* **Aim of the task**: Only the lines below starting at the one that contains "set (hab := match" and ending at the one that contains "Proof. unfold Qleb. rewrite negb_false_iff." are to be reproduced, exactly and with both ends kept.

Stored items from a collection:
(** X10: other things equal, the utility of SLEEP does not rise when
    energy rises, for an agent with mood >= 0. *)
Theorem sleep_utility_falls_with_energy
    (self : VirtualHuman) (e1 e2 now noise_roll : Q) :
  0 <= mood self ->
  e1 <= e2 ->
  calculate_action_utility (with_energy self e2) SLEEP now noise_roll
  <= calculate_action_utility (with_energy self e1) SLEEP now noise_roll.
Proof.
  intros Hm He.
  unfold calculate_action_utility. apply py_max_mono.
  unfold need_utility, habit_utility, personality_factor, learned_utility.
  cbn [with_energy with_needs needs energy with_value value money
       habits personality mood decision_weights action_counts
       action_rewards].
  set (hab := match dict_get action_eqb SLEEP (habits self) with
              | Some habit => _ | None => 0 end).
  set (learned := if (0 <? pa_get (action_counts self) SLEEP)%Z then _ else 0).
  set (noise := uniform _ _ _).
  set (mf := (7 # 10) + mood self * (6 # 10)).
  assert (Hmf : 0 <= mf) by (subst mf; lra).
  assert (H1 : 0 + (100 - e2) / 100 * (25 # 10) + hab
               <= 0 + (100 - e1) / 100 * (25 # 10) + hab).
  { assert ((100 - e2) / 100 <= (100 - e1) / 100).
    { unfold Qdiv. apply Qmult_le_compat_r; [lra | discriminate]. }
    lra. }
  assert (H2 := Qmult_le_compat_r _ _ 1 H1 ltac:(lra)).
  assert (H3 := Qmult_le_compat_r _ _ mf H2 Hmf).
  lra.
Qed.

Lemma sleep_utility_falls_with_energy_witness :
  calculate_action_utility (with_energy Scenario.alice 90) SLEEP 0 (1#2)
  <= calculate_action_utility (with_energy Scenario.alice 10) SLEEP 0 (1#2).
Proof.
  apply (sleep_utility_falls_with_energy Scenario.alice 10 90 0 (1#2));
    vm_compute; congruence.
Defined.

End UtilityFacts.

(* ================================================================= *)
(** ** The update step *)

Module UpdateFacts.

Lemma Qleb_le a b : Qleb a b = true <-> a <= b.
Proof. unfold Qleb. rewrite negb_true_iff. apply Qltb_ge. Qed.

Lemma Qleb_gt a b : Qleb a b = false <-> b < a.
Proof. unfold Qleb. rewrite negb_false_iff. apply Qltb_lt. Qed.

(** X11: an agent is committed to its action.  While the remaining
    duration is positive, [update] only lets the needs and the mood drift
    and the duration run down by [dt]: nothing is decided, performed,
    paid or remembered.  When the duration is at most 0, exactly one
    action, the one decided, is performed and counted: needs, money, mood,
    habits, weights, rewards, counts and memory are those that
    [perform_action] leaves on the agent after its needs have drifted,
    the satisfaction recorded is the mean of the needs it leaves, and a
    new duration is drawn, of which [dt] is taken at once. *)
Theorem update_commits (self : VirtualHuman) (dt : Q) (decided : ActionType)
    (duration_roll now : Q) :
  let self' := update self dt decided duration_roll now in
  let performed :=
    fst (perform_action
           (with_current_action (update_needs self dt) decided
              (uniform 1 3 duration_roll))
           decided dt now) in
  (0 < action_duration self ->
     self' = with_action_duration (update_needs self dt)
               (action_duration self - dt)
     /\ current_action self' = current_action self
     /\ memory self' = memory self
     /\ money self' = money self
     /\ total_actions self' = total_actions self
     /\ action_history self' = action_history self)
  /\ (action_duration self <= 0 ->
        current_action self' = decided
        /\ action_duration self' = uniform 1 3 duration_roll - dt
        /\ total_actions self' = (total_actions self + 1)%Z
        /\ action_history self' = action_history self ++ [decided]
        /\ satisfaction_history self'
           = satisfaction_history self ++ [satisfaction_of (needs performed)]
        /\ needs self' = needs performed
        /\ money self' = money performed
        /\ mood self' = mood performed
        /\ habits self' = habits performed
        /\ decision_weights self' = decision_weights performed
        /\ action_rewards self' = action_rewards performed
        /\ action_counts self' = action_counts performed
        /\ memory self' = memory performed).
Proof.
  intros self' performed. subst self' performed. unfold update.
  change (action_duration (update_needs self dt)) with (action_duration self).
  split; intro H.
  - apply Qleb_gt in H. rewrite H. repeat split.
  - apply Qleb_le in H. rewrite H. repeat split.
Qed.

Lemma update_commits_witness :
  current_action (update (with_action_duration Scenario.alice 2) (1#10) EAT
                    (1#2) 0)
  = current_action Scenario.alice
  /\ current_action (update Scenario.alice (1#10) EAT (1#2) 0) = EAT.
Proof.
  split.
  - pose proof (update_commits (with_action_duration Scenario.alice 2)
                  (1#10) EAT (1#2) 0) as H.
    cbv zeta in H. destruct H as [H _].
    destruct H as (_ & H & _); [reflexivity | exact H].
  - pose proof (update_commits Scenario.alice (1#10) EAT (1#2) 0) as H.
    cbv zeta in H. destruct H as [_ H].
    destruct H as (H & _); [vm_compute; congruence | exact H].
Defined.

End UpdateFacts.

(* ================================================================= *)
(** ** Pattern effectiveness *)

Module EffectivenessFacts.




Lemma update_first_match_cons state suggested success k p ps :
  update_first_match state suggested success ((k, p) :: ps)
  = if credited state suggested p
    then (k, update_effectiveness p success) :: ps
    else (k, p) :: update_first_match state suggested success ps.
Proof. reflexivity. Qed.

(** X13: [update_pattern_effectiveness] updates the first pattern, in
    store order, that matches the agent's state and starts with the
    suggested action, and no other; when no pattern does, the store is
    left as it is.  Ids and their order never change. *)
Theorem update_pattern_effectiveness_first_match
    (self : GenerativeBehaviorModel) (agent : VirtualHuman)
    (suggested : ActionType) (success : bool) (now : Q) :
  let state := agent_state_of agent now in
  let self' := update_pattern_effectiveness self agent suggested success now in
  dict_keys (patterns self') = dict_keys (patterns self)
  /\ pattern_counter self' = pattern_counter self
  /\ (forallb (fun kp => negb (credited state suggested (snd kp)))
              (patterns self) = true ->
      self' = self)
  /\ (forall before k p after,
        patterns self = before ++ (k, p) :: after ->
        forallb (fun kp => negb (credited state suggested (snd kp))) before
        = true ->
        credited state suggested p = true ->
        patterns self'
        = before ++ (k, update_effectiveness p success) :: after).
Proof.
  intros state self'. subst state self'.
  unfold update_pattern_effectiveness. cbn [patterns pattern_counter with_patterns].
  set (state := agent_state_of agent now).
  assert (Hkeys : forall ps,
            dict_keys (update_first_match state suggested success ps)
            = dict_keys ps).
  { induction ps as [|[k p] ps IH]; [reflexivity|].
    rewrite update_first_match_cons.
    destruct (credited state suggested p); [reflexivity|].
    unfold dict_keys in *. cbn [map fst]. now rewrite IH. }
  assert (Hnone : forall ps,
            forallb (fun kp => negb (credited state suggested (snd kp))) ps = true ->
            update_first_match state suggested success ps = ps).
  { induction ps as [|[k p] ps IH]; [reflexivity|].
    rewrite update_first_match_cons. cbn [forallb snd].
    destruct (credited state suggested p); cbn [negb andb]; [discriminate|].
    intro H. now rewrite IH. }
  split; [apply Hkeys|]. split; [reflexivity|]. split.
  - intro H. rewrite Hnone by assumption. now destruct self.
  - intros before k p after Hps Hbefore Hp. rewrite Hps. clear Hps.
    induction before as [|[k0 p0] before IH].
    + cbn [app]. rewrite update_first_match_cons. now rewrite Hp.
    + cbn [forallb snd] in Hbefore. apply andb_true_iff in Hbefore.
      destruct Hbefore as [H0 Hrest].
      cbn [app]. rewrite update_first_match_cons.
      destruct (credited state suggested p0); [discriminate H0|].
      now rewrite IH.
Qed.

* **Response box**:
  set (hab := match dict_get action_eqb SLEEP (habits self) with
              | Some habit => _ | None => 0 end).
  set (learned := if (0 <? pa_get (action_counts self) SLEEP)%Z then _ else 0).
  set (noise := uniform _ _ _).
  set (mf := (7 # 10) + mood self * (6 # 10)).
  assert (Hmf : 0 <= mf) by (subst mf; lra).
  assert (H1 : 0 + (100 - e2) / 100 * (25 # 10) + hab
               <= 0 + (100 - e1) / 100 * (25 # 10) + hab).
  { assert ((100 - e2) / 100 <= (100 - e1) / 100).
    { unfold Qdiv. apply Qmult_le_compat_r; [lra | discriminate]. }
    lra. }
  assert (H2 := Qmult_le_compat_r _ _ 1 H1 ltac:(lra)).
  assert (H3 := Qmult_le_compat_r _ _ mf H2 Hmf).
  lra.
Qed.

Lemma sleep_utility_falls_with_energy_witness :
  calculate_action_utility (with_energy Scenario.alice 90) SLEEP 0 (1#2)
  <= calculate_action_utility (with_energy Scenario.alice 10) SLEEP 0 (1#2).
Proof.
  apply (sleep_utility_falls_with_energy Scenario.alice 10 90 0 (1#2));
    vm_compute; congruence.
Defined.

End UtilityFacts.

(* ================================================================= *)
(** ** The update step *)

Module UpdateFacts.

Lemma Qleb_le a b : Qleb a b = true <-> a <= b.
Proof. unfold Qleb. rewrite negb_true_iff. apply Qltb_ge. Qed.

Lemma Qleb_gt a b : Qleb a b = false <-> b < a.
Proof. unfold Qleb. rewrite negb_false_iff. apply Qltb_lt. Qed.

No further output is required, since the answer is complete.